[Source records]
BEGIN
(* ===== verification/ContentStore.v ===== *)
(** * The content store: mini-containerd/internal/content/store.go

    Blobs keyed by digest, uploads keyed by reference.  The store owns two Go
    maps and a part of the file system; an upload owns an open temporary file
    and a running hash.  The running hash is modelled by the bytes written to
    it since it was created, [Sum] by [sha256] of these bytes. *)

From S2P Require Import Prelude.
From S2P Require Import GoStrings.
From S2P Require Import Sha256.
From S2P Require Import FileSystem.
Open Scope go_scope.

(** ** Digests and blob paths *)

Definition splitDigest (digest : string) : option (string * string) :=
  match str_index ch_colon digest with
  | Some i => Some (str_take i digest, str_drop (S i) digest)
  | None => None
  end.

Inductive StoreErr : Type :=
| BlobNotExist (digest : string)
| AlreadyCommitted (ref : string)
| UploadNotFound (ref : string)
| SizeMismatch (expected got : Z)
| DigestMismatch (expected got : string)
| IOError.

(** [hash[:2]] panics on a digest whose hash part is shorter than two bytes. *)
Definition blobDir (root digest : string) : res StoreErr string :=
  match splitDigest digest with
  | None => Ok (path_join [root; "blobs"; digest])
  | Some (algo, hash) =>
      res_bind (str_slice_to 2 hash) (fun h2 => Ok (path_join [root; "blobs"; algo; h2]))
  end.

Definition blobPath (root digest : string) : res StoreErr string :=
  match splitDigest digest with
  | None => Ok (path_join [root; "blobs"; digest])
  | Some (algo, hash) =>
      res_bind (str_slice_to 2 hash) (fun h2 => Ok (path_join [root; "blobs"; algo; h2; hash]))
  end.

(** ** State *)

Record BlobInfo : Type := mkBlobInfo {
  b_Digest : string;
  b_Size : Z;
  b_Labels : gmap string string;
  b_CreatedAt : Z;
  b_UpdatedAt : Z
}.

Record uploadState : Type := mkUpload {
  us_Ref : string;
  us_Offset : Z;
  us_Total : Z;
  us_Expected : string;
  us_StartedAt : Z;
  us_UpdatedAt : Z;
  us_Digest : string;
  us_Size : Z;
  us_Committed : bool;
  us_tmpFile : File;
  us_hasher : bytes
}.

Record Store : Type := mkStore {
  s_root : string;
  s_blobs : gmap string BlobInfo;
  s_uploads : gmap string uploadState;
  s_fs : fs
}.

Definition set_blobs (m : gmap string BlobInfo) (s : Store) : Store :=
  mkStore (s_root s) m (s_uploads s) (s_fs s).
Definition set_upload (ref : string) (us : uploadState) (s : Store) : Store :=
  mkStore (s_root s) (s_blobs s) (<[ref := us]> (s_uploads s)) (s_fs s).
Definition set_fs (f : fs) (s : Store) : Store :=
  mkStore (s_root s) (s_blobs s) (s_uploads s) f.

(** ** Reading *)

Definition Info (digest : string) (s : Store) : res StoreErr BlobInfo :=
  match s_blobs s !! digest with
  | Some info => Ok info
  | None => Err (BlobNotExist digest)
  end.

Definition matchFilter (info : BlobInfo) (filter : string) : bool :=
  if String.eqb filter "" then true
  else if (5 <? String.length filter) && String.eqb (str_take 5 filter) "name==" then
    String.eqb (b_Digest info) (str_drop 5 filter)
  else (0 <? String.length filter) && (String.length filter <=? String.length (b_Digest info))
       && String.eqb (str_take (String.length filter) (b_Digest info)) filter.

Definition matchFilters (info : BlobInfo) (filters : list string) : bool :=
  if length filters =? 0 then true else existsb (matchFilter info) filters.

Definition ListBlobs (filters : list string) (s : Store) : list BlobInfo :=
  List.filter (fun info => matchFilters info filters) (map snd (map_to_list (s_blobs s))).

Definition Open (io : faults) (digest : string) (s : Store) : res StoreErr File :=
  match s_blobs s !! digest with
  | None => Err (BlobNotExist digest)
  | Some _ =>
      res_bind (blobPath (s_root s) digest) (fun path =>
        match os_open io path (s_fs s) with Some f => Ok f | None => Err IOError end)
  end.

Definition GetUpload (ref : string) (s : Store) : option uploadState := s_uploads s !! ref.

Definition ListUploads (s : Store) : list uploadState := map snd (map_to_list (s_uploads s)).

(** ** Deleting *)

Definition Delete (io : faults) (digest : string) : GoM Store StoreErr unit := fun s =>
  match s_blobs s !! digest with
  | None => (s, Err (BlobNotExist digest))
  | Some _ =>
      match blobPath (s_root s) digest with
      | Ok path =>
          match os_remove io (path_elems path) (s_fs s) with
          | RemoveFailed => (s, Err IOError)
          | Removed f => (set_blobs (delete digest (s_blobs s)) (set_fs f s), Ok tt)
          | RemoveNotExist => (set_blobs (delete digest (s_blobs s)) s, Ok tt)
          end
      | Err e => (s, Err e)
      | Panic => (s, Panic)
      end
  end.

(** ** Uploads *)

Definition BeginUpload (io : faults) (now : Z) (ref expected : string) : GoM Store StoreErr uploadState :=
  fun s =>
  let ref := if String.eqb ref "" then "upload-" +:+ hex_int64 now else ref in
  match s_uploads s !! ref with
  | Some existing =>
      if us_Committed existing then (s, Err (AlreadyCommitted ref)) else (s, Ok existing)
  | None =>
      let tmpDir := path_join [s_root s; "ingest"] in
      match os_mkdir_all io (path_elems tmpDir) (s_fs s) with
      | None => (s, Err IOError)
      | Some f1 =>
          match os_create io (path_join [tmpDir; ref]) f1 with
          | None => (set_fs f1 s, Err IOError)
          | Some (h, f2) =>
              let us := mkUpload ref 0 0 expected now now "" 0 false h [] in
              (set_upload ref us (set_fs f2 s), Ok us)
          end
      end
  end.

Definition us_seek (h : File) (us : uploadState) : uploadState :=
  mkUpload (us_Ref us) (us_Offset us) (us_Total us) (us_Expected us) (us_StartedAt us)
    (us_UpdatedAt us) (us_Digest us) (us_Size us) (us_Committed us) h [].

(** The file of an upload, with its offset and its state, has changed. *)
Definition us_file (h : File) (us : uploadState) : uploadState :=
  mkUpload (us_Ref us) (us_Offset us) (us_Total us) (us_Expected us) (us_StartedAt us)
    (us_UpdatedAt us) (us_Digest us) (us_Size us) (us_Committed us) h (us_hasher us).

Definition us_wrote (now offset : Z) (data : bytes) (h : File) (us : uploadState) : uploadState :=
  mkUpload (us_Ref us) (wrap64 (offset + Z.of_nat (length data))) (us_Total us) (us_Expected us)
    (us_StartedAt us) now (us_Digest us) (us_Size us) (us_Committed us) h (us_hasher us ++ data).

Definition WriteUpload (io : faults) (now : Z) (ref : string) (offset : Z) (data : bytes) :
    GoM Store StoreErr uploadState := fun s =>
  match s_uploads s !! ref with
  | None => (s, Err (UploadNotFound ref))
  | Some us =>
      let write (us : uploadState) (s : Store) :=
        let '(h, f, ok) := os_write io data (us_tmpFile us) (s_fs s) in
        if negb ok then (set_upload ref (us_file h us) (set_fs f s), Err IOError)
        else
          let us' := us_wrote now offset data h us in
          (set_upload ref us' (set_fs f s), Ok us') in
      if negb (us_Offset us =? offset)%Z then
        match os_seek io offset (us_tmpFile us) with
        | None => (s, Err IOError)
        | Some h => let us' := us_seek h us in write us' (set_upload ref us' s)
        end
      else write us s
  end.

Definition us_commit (digest : string) (size : Z) (us : uploadState) : uploadState :=
  mkUpload (us_Ref us) (us_Offset us) (us_Total us) (us_Expected us) (us_StartedAt us)
    (us_UpdatedAt us) digest size true (us_tmpFile us) (us_hasher us).

(** [os.Remove(tmpPath)] with its error ignored. *)
Definition drop_tmp (io : faults) (us : uploadState) (s : Store) : Store :=
  match os_remove io (path_elems (f_name (us_tmpFile us))) (s_fs s) with
  | Removed f => set_fs f s
  | _ => s
  end.

(** From [MkdirAll] on: the temporary file becomes the blob. *)
Definition commit_move (io : faults) (now : Z) (ref digest destPath : string) (us : uploadState) :
    GoM Store StoreErr unit := fun s =>
  match os_mkdir_all io (path_elems (path_dir destPath)) (s_fs s) with
  | None => (s, Err IOError)
  | Some f1 =>
      let '(h, ok) := os_close io (us_tmpFile us) in
      let us1 := us_file h us in
      if negb ok then (set_upload ref us1 (set_fs f1 s), Err IOError)
      else
        match os_rename io (path_elems (f_name h)) (path_elems destPath) f1 with
        | None => (set_upload ref us1 (set_fs f1 s), Err IOError)
        | Some f2 =>
            let info := mkBlobInfo digest (us_Offset us) ∅ now now in
            let us2 := us_commit digest (us_Offset us) us1 in
            (set_upload ref us2 (set_blobs (<[digest := info]> (s_blobs s)) (set_fs f2 s)), Ok tt)
        end
  end.

Definition CommitUpload (io : faults) (now : Z) (ref : string) (total : Z) : GoM Store StoreErr unit :=
  fun s =>
  match s_uploads s !! ref with
  | None => (s, Err (UploadNotFound ref))
  | Some us =>
      let actualSize := us_Offset us in
      let digest := digest_of (us_hasher us) in
      if (0 <? total)%Z && negb (actualSize =? total)%Z then
        (drop_tmp io us s, Err (SizeMismatch total actualSize))
      else if negb (String.eqb (us_Expected us) "") && negb (String.eqb (us_Expected us) digest) then
        (drop_tmp io us s, Err (DigestMismatch (us_Expected us) digest))
      else
        match blobPath (s_root s) digest with
        | Ok destPath => commit_move io now ref digest destPath us s
        | Err e => (s, Err e)
        | Panic => (s, Panic)
        end
  end.

(** ** Start-up *)

(** The files of one prefix directory. *)
Definition scan_files (io : faults) (mtime : path -> Z) (f : fs) (algo prefix : string) (dir : path)
    (files : list (string * bool)) (m : gmap string BlobInfo) : gmap string BlobInfo :=
  fold_left (fun (m : gmap string BlobInfo) (fd : string * bool) =>
    if fd.2 then m
    else
      let full := dir ++ [fd.1] in
      match os_stat io full f with
      | None => m
      | Some ino =>
          let digest := algo +:+ ":" +:+ prefix +:+ fd.1 in
          <[digest := mkBlobInfo digest (Z.of_nat (length (fs_content f ino))) ∅ (mtime full) (mtime full)]> m
      end) files m.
END
The task =>
Could you set down, exactly as written, the lines above between the one holding "Definition set_blobs (m" and the one holding "(** ** Reading *)", inclusive, and nothing more?

Problem solution =>
Definition set_blobs (m : gmap string BlobInfo) (s : Store) : Store :=
  mkStore (s_root s) m (s_uploads s) (s_fs s).
Definition set_upload (ref : string) (us : uploadState) (s : Store) : Store :=
  mkStore (s_root s) (s_blobs s) (<[ref := us]> (s_uploads s)) (s_fs s).
Definition set_fs (f : fs) (s : Store) : Store :=
  mkStore (s_root s) (s_blobs s) (s_uploads s) f.

(** ** Reading *)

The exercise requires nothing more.